**Data extracts**
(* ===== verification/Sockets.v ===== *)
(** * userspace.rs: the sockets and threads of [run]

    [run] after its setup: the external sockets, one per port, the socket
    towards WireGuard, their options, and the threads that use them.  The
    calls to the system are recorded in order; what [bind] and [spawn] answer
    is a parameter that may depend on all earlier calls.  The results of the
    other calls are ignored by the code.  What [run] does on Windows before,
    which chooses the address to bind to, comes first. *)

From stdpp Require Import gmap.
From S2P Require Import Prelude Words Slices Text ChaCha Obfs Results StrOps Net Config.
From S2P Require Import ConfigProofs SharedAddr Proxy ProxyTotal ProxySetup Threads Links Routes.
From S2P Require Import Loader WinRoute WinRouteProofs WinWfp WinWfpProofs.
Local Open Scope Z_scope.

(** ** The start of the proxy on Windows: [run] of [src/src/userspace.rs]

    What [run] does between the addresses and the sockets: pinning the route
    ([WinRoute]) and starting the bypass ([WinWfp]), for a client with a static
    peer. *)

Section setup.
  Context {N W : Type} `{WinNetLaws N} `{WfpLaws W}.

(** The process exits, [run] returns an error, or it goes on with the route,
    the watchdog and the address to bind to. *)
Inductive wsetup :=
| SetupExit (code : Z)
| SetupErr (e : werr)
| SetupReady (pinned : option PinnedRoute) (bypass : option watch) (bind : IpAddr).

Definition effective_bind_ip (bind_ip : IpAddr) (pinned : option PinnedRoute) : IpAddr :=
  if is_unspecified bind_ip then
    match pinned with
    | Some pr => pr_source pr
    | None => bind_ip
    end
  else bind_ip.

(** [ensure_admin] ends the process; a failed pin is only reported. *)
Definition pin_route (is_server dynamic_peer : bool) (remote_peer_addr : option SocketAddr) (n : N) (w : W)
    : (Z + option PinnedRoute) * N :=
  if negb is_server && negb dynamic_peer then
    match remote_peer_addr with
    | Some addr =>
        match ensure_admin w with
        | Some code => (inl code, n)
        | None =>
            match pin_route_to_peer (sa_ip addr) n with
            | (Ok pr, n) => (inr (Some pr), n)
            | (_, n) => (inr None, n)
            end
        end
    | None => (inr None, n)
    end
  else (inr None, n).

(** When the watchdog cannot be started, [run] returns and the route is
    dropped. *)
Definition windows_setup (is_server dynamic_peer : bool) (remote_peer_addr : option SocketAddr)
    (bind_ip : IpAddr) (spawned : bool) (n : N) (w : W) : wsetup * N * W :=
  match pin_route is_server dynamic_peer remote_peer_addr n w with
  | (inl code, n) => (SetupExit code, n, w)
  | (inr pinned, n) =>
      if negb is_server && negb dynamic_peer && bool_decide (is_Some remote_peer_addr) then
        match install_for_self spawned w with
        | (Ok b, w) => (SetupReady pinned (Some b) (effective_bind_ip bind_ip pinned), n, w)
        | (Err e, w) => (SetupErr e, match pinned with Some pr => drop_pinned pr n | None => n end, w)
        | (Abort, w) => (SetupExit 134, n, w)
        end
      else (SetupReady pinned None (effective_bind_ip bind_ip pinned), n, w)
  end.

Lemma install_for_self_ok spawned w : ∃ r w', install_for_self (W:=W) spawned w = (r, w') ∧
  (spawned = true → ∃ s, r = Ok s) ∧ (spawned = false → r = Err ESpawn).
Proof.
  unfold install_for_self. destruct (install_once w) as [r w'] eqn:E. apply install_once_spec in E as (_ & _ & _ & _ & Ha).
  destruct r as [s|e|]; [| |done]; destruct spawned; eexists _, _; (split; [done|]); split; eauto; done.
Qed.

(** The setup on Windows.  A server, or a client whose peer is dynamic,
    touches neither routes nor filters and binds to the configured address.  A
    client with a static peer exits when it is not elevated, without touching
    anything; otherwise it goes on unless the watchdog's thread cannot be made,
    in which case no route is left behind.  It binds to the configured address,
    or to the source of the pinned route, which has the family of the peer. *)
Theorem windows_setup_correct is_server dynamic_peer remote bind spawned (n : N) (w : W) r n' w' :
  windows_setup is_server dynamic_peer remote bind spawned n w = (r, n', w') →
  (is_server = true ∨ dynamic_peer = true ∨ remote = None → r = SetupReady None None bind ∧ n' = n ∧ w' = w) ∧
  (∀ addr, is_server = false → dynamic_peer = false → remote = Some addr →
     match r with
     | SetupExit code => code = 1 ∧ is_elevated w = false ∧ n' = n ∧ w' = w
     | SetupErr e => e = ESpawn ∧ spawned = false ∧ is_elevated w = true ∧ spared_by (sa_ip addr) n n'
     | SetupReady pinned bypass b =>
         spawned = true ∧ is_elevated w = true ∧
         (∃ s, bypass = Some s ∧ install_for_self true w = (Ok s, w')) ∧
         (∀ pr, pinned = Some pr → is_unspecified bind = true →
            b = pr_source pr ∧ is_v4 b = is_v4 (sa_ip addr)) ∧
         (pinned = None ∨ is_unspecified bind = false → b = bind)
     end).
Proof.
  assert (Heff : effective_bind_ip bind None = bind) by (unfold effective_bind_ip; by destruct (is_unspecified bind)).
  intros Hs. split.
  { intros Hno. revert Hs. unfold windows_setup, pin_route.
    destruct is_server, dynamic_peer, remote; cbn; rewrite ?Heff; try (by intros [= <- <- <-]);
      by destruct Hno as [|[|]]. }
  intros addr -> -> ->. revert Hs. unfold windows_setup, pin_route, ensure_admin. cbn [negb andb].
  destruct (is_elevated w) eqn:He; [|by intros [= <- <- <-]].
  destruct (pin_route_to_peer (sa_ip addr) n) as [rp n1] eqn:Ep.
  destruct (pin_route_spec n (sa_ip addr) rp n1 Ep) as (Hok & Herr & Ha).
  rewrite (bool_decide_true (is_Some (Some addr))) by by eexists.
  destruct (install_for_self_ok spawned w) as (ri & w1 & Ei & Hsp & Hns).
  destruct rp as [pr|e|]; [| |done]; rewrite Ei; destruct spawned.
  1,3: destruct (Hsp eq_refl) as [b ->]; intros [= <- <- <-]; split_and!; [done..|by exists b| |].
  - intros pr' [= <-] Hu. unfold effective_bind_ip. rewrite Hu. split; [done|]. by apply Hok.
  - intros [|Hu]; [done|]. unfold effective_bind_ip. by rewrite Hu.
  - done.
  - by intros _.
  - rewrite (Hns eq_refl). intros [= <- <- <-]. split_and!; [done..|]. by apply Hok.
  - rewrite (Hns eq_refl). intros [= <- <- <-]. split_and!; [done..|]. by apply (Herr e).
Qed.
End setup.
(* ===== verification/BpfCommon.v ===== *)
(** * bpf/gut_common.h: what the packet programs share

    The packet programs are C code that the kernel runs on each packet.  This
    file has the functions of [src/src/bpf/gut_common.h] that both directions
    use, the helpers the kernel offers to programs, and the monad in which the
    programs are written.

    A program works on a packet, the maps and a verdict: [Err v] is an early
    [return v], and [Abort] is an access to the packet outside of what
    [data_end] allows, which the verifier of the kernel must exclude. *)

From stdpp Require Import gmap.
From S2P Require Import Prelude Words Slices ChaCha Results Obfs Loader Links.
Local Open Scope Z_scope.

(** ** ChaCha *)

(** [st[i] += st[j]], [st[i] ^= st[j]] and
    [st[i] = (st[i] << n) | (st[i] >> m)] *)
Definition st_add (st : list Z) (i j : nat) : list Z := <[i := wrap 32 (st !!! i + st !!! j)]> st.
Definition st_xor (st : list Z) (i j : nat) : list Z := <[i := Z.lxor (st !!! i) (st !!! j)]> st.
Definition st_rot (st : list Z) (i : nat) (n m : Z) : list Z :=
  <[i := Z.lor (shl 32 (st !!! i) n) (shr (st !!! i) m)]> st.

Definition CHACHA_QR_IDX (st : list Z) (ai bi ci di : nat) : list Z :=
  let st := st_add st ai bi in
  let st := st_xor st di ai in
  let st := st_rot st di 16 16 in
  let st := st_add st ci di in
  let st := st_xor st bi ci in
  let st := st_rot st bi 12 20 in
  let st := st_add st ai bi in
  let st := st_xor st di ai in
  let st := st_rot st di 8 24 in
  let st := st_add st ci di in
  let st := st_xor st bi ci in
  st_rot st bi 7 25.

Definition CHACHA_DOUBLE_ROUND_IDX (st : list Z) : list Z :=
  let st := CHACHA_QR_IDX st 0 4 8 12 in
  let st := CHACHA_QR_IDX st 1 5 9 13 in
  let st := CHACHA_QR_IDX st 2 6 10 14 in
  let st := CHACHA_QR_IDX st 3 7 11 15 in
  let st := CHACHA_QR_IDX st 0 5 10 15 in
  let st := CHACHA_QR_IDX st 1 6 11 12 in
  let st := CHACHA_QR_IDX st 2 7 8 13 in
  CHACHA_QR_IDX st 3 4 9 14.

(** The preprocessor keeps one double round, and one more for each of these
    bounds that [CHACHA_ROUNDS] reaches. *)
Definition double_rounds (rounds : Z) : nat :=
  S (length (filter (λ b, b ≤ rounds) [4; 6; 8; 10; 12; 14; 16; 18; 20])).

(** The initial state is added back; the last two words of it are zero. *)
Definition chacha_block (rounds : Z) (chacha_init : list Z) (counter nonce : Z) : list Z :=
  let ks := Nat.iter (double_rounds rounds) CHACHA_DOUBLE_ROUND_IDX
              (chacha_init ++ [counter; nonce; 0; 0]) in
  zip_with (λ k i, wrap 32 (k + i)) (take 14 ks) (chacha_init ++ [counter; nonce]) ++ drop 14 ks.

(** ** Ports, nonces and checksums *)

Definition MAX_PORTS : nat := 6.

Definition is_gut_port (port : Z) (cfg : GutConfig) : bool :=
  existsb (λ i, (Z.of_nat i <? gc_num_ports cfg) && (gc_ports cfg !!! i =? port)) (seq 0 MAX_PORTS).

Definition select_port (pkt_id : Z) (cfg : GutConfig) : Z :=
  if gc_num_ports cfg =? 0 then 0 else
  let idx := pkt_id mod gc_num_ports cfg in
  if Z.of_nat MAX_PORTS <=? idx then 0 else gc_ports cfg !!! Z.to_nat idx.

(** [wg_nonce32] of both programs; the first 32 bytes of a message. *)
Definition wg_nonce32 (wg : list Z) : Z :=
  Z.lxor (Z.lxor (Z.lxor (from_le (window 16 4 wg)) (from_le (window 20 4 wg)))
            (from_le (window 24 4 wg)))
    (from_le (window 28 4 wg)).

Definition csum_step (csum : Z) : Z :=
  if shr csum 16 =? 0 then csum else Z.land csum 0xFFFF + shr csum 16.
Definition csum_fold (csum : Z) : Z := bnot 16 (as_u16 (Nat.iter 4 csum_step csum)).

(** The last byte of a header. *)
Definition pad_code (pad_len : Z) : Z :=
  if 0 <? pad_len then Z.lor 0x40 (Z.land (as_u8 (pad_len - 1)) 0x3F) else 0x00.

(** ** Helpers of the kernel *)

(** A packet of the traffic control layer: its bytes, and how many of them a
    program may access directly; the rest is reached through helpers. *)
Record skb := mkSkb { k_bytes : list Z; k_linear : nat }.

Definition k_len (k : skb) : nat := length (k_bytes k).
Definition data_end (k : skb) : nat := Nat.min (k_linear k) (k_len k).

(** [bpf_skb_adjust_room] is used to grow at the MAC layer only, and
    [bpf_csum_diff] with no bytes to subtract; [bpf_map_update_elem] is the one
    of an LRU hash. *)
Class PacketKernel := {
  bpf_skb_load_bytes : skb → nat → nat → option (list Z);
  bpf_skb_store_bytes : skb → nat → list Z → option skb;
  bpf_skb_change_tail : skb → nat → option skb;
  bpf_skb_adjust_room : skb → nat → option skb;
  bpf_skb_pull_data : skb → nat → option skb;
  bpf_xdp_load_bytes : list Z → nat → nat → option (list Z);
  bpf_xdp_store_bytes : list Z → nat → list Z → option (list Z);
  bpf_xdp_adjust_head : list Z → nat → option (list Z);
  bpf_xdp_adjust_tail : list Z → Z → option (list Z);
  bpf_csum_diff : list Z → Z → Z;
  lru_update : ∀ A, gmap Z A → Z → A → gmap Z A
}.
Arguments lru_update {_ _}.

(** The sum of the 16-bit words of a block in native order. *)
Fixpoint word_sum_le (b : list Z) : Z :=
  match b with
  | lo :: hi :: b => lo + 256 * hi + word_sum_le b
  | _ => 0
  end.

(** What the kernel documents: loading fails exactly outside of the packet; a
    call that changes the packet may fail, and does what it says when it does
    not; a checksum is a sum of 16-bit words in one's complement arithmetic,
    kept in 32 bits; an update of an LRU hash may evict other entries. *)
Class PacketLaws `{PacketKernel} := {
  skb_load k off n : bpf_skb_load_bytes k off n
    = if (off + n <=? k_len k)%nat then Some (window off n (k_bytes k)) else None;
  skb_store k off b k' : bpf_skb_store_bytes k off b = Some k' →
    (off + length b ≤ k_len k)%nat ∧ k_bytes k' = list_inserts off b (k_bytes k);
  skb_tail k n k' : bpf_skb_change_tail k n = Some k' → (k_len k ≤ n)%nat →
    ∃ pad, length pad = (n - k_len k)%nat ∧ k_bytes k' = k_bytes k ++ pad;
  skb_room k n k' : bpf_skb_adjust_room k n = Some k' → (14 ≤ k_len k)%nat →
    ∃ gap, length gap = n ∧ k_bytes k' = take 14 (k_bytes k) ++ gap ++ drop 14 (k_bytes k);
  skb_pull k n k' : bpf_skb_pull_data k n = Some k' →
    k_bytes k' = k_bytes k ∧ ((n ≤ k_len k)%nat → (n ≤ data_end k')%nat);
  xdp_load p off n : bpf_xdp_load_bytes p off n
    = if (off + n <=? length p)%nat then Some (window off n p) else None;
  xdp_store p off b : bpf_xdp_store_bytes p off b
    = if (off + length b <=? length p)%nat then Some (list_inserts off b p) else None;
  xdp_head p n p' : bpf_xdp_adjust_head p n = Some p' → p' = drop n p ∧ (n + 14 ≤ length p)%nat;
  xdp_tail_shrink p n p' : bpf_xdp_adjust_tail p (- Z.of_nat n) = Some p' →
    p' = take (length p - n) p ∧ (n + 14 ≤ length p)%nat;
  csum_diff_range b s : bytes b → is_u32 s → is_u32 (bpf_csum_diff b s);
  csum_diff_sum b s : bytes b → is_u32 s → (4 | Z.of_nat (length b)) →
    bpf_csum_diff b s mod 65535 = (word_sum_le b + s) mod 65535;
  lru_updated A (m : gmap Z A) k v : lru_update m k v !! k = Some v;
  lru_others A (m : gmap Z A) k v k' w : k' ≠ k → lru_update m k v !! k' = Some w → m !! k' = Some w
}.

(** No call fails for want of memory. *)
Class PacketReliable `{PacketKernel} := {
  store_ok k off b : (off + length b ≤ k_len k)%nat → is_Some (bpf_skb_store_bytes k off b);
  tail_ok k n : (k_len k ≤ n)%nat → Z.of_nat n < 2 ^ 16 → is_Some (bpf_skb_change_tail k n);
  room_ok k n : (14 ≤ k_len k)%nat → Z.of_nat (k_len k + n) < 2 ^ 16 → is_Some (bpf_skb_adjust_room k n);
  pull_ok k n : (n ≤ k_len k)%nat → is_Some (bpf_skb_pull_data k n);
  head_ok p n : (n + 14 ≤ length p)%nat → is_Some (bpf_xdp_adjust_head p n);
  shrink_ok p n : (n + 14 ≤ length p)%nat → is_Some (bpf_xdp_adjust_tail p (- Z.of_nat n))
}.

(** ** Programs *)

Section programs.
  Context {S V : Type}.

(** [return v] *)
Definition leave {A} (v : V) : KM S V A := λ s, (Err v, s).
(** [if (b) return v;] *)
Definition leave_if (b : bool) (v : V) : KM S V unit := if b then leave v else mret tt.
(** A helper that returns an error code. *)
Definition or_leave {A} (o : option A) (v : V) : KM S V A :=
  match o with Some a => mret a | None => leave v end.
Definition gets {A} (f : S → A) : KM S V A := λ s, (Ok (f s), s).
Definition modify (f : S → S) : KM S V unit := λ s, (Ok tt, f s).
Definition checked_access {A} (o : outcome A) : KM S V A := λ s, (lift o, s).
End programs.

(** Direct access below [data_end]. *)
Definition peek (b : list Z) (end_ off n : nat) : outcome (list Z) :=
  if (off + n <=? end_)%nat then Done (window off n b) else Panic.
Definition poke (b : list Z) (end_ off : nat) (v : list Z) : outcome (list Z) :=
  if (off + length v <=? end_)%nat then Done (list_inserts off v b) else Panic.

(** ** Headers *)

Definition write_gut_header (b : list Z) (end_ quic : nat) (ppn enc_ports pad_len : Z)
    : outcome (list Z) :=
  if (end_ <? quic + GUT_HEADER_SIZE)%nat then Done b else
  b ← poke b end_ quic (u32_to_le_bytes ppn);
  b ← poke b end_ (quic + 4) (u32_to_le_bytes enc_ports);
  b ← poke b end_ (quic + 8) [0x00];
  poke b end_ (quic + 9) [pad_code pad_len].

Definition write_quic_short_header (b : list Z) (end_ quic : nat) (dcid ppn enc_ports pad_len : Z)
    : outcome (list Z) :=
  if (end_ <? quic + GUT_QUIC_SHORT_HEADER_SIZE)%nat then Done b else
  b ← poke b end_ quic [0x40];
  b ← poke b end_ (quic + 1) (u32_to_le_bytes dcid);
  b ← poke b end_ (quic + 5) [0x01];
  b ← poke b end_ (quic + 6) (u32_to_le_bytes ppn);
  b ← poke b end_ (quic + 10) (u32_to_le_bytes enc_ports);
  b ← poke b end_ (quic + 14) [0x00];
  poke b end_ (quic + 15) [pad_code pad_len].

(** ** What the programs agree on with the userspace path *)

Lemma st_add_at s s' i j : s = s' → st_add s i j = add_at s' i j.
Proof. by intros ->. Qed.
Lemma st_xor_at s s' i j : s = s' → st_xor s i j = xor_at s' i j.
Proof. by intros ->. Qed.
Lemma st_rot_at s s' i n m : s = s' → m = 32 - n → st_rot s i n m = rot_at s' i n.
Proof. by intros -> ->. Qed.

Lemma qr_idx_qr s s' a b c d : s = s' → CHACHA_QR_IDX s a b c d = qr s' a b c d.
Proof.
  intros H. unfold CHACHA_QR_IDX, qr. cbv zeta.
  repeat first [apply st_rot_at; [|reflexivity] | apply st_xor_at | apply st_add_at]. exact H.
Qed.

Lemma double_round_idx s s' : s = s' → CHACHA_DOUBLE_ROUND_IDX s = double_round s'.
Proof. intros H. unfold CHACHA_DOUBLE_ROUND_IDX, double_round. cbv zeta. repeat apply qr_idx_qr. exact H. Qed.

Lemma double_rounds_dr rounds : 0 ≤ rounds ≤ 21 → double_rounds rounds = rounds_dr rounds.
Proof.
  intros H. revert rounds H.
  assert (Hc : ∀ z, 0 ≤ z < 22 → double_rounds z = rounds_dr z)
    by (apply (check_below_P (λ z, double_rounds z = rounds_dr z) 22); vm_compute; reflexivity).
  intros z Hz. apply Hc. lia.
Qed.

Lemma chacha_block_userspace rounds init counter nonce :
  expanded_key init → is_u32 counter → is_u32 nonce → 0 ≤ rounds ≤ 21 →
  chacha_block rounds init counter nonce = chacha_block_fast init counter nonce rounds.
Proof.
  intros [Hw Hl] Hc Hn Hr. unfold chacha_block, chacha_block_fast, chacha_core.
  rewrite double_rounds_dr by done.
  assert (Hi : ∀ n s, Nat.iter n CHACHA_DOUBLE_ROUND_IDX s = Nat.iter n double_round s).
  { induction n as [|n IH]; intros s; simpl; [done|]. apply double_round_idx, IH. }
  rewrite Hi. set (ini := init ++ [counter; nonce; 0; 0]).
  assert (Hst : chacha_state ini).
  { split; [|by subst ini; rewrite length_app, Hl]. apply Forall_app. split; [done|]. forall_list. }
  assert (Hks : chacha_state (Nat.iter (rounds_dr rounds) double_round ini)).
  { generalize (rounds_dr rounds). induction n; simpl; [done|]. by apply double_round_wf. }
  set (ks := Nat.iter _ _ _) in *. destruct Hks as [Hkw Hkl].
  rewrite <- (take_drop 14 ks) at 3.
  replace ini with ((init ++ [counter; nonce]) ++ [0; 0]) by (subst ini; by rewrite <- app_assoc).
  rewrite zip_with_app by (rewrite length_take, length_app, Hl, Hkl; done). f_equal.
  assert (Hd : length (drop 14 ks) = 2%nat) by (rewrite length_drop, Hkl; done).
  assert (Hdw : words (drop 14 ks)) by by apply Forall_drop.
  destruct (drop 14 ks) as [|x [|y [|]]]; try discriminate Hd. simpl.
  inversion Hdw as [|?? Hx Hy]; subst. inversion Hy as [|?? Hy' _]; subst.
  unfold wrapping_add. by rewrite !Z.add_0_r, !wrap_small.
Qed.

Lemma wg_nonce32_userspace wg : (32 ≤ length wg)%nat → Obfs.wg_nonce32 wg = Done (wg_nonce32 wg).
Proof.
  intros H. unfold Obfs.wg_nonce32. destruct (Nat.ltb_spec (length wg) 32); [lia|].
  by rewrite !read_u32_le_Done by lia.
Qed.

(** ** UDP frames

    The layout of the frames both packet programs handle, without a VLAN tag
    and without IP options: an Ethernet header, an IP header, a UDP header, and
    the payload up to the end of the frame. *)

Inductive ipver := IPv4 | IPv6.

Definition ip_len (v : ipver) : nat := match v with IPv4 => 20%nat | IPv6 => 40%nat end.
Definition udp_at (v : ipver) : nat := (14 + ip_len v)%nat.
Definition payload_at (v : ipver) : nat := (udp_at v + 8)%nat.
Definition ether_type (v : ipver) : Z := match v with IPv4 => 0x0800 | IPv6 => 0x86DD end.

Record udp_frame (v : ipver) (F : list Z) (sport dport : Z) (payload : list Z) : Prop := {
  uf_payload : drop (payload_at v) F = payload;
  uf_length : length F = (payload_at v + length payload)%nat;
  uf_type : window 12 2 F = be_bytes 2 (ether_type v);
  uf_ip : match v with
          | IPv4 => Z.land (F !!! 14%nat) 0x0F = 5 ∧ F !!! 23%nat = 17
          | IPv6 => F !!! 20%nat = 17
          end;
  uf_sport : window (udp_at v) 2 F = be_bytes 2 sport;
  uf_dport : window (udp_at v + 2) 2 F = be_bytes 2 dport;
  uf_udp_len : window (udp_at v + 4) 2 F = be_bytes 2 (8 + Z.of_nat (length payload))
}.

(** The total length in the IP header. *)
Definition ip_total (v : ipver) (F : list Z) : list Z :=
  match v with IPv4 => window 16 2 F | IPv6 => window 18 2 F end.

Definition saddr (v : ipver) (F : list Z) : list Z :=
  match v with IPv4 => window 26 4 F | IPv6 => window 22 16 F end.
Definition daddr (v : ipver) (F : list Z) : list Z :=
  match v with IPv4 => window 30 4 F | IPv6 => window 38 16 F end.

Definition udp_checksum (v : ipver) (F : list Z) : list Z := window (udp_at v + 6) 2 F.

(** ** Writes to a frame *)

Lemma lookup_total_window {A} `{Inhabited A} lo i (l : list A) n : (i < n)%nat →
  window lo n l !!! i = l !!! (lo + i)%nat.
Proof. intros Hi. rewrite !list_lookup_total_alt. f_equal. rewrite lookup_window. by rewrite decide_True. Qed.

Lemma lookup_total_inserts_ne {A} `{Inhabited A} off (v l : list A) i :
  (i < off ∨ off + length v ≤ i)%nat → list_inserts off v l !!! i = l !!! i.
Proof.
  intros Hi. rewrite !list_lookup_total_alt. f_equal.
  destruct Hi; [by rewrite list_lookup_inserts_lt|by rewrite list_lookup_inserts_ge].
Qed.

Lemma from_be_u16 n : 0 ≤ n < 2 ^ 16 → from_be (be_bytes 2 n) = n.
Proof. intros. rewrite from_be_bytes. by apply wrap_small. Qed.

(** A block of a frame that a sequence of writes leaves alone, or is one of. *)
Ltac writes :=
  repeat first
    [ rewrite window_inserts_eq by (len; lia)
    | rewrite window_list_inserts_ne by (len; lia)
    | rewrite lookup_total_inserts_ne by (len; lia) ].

**Problem statement**
Look through the entries above. Extract each line with the word "Herr".

**Response for this exercise**
  destruct (pin_route_spec n (sa_ip addr) rp n1 Ep) as (Hok & Herr & Ha).
  - rewrite (Hns eq_refl). intros [= <- <- <-]. split_and!; [done..|]. by apply (Herr e).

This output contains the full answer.